> **Problem**:
Repeat verbatim, and only, the lines of the data below, beginning at the line that contains "(** * pbr-renderer: the" and stopping after the line that contains "the code is".

> **Provided entries**:
+-------+

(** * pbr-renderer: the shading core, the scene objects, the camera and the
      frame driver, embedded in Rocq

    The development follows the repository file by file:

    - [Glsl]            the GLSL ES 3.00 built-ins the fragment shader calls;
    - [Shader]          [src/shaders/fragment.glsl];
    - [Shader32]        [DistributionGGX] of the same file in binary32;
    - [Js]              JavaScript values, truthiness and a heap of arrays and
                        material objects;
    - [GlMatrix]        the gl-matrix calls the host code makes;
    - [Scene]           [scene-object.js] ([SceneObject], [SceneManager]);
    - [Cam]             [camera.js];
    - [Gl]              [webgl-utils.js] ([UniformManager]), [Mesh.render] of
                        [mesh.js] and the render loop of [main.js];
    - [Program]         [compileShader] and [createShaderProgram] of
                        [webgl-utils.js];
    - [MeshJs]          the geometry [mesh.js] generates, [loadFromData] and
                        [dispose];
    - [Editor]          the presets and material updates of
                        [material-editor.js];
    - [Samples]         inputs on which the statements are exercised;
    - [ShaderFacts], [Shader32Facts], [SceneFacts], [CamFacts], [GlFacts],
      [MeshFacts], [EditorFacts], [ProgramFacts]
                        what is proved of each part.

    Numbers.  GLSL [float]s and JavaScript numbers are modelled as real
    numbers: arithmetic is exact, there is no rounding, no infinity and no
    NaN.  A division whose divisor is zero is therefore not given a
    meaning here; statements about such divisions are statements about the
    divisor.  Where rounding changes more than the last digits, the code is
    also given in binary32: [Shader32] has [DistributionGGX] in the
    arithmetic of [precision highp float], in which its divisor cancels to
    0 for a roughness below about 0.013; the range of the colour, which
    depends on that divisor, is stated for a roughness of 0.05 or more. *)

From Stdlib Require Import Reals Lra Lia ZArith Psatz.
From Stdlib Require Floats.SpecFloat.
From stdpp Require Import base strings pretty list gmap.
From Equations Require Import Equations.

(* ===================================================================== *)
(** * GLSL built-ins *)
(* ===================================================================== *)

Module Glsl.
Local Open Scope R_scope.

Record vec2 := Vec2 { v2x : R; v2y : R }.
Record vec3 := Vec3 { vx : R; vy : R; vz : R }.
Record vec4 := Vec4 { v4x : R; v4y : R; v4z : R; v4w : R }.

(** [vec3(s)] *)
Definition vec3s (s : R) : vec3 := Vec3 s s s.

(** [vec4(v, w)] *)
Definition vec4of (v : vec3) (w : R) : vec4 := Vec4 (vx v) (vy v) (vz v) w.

+-------+

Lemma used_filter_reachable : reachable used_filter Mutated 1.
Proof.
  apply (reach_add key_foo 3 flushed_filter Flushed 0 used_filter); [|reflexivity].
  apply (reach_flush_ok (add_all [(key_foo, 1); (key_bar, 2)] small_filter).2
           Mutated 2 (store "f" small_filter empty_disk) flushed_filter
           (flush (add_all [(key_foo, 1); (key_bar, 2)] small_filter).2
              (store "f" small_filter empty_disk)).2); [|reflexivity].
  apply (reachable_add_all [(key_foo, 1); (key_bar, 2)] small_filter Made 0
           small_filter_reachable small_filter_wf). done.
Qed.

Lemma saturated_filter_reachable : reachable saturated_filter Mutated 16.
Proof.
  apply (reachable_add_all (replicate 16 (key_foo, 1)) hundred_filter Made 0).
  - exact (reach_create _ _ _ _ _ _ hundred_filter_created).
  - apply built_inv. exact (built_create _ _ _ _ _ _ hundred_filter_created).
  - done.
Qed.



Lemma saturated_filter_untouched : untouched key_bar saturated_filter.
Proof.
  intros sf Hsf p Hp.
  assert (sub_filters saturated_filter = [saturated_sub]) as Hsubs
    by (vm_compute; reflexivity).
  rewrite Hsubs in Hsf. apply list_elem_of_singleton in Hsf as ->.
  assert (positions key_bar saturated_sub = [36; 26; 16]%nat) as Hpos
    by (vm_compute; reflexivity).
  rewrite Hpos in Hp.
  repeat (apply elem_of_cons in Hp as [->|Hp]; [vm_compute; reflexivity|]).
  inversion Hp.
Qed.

+-------+

> **Written response**:
(** * pbr-renderer: the shading core, the scene objects, the camera and the
      frame driver, embedded in Rocq

    The development follows the repository file by file:

    - [Glsl]            the GLSL ES 3.00 built-ins the fragment shader calls;
    - [Shader]          [src/shaders/fragment.glsl];
    - [Shader32]        [DistributionGGX] of the same file in binary32;
    - [Js]              JavaScript values, truthiness and a heap of arrays and
                        material objects;
    - [GlMatrix]        the gl-matrix calls the host code makes;
    - [Scene]           [scene-object.js] ([SceneObject], [SceneManager]);
    - [Cam]             [camera.js];
    - [Gl]              [webgl-utils.js] ([UniformManager]), [Mesh.render] of
                        [mesh.js] and the render loop of [main.js];
    - [Program]         [compileShader] and [createShaderProgram] of
                        [webgl-utils.js];
    - [MeshJs]          the geometry [mesh.js] generates, [loadFromData] and
                        [dispose];
    - [Editor]          the presets and material updates of
                        [material-editor.js];
    - [Samples]         inputs on which the statements are exercised;
    - [ShaderFacts], [Shader32Facts], [SceneFacts], [CamFacts], [GlFacts],
      [MeshFacts], [EditorFacts], [ProgramFacts]
                        what is proved of each part.

    Numbers.  GLSL [float]s and JavaScript numbers are modelled as real
    numbers: arithmetic is exact, there is no rounding, no infinity and no
    NaN.  A division whose divisor is zero is therefore not given a
    meaning here; statements about such divisions are statements about the
    divisor.  Where rounding changes more than the last digits, the code is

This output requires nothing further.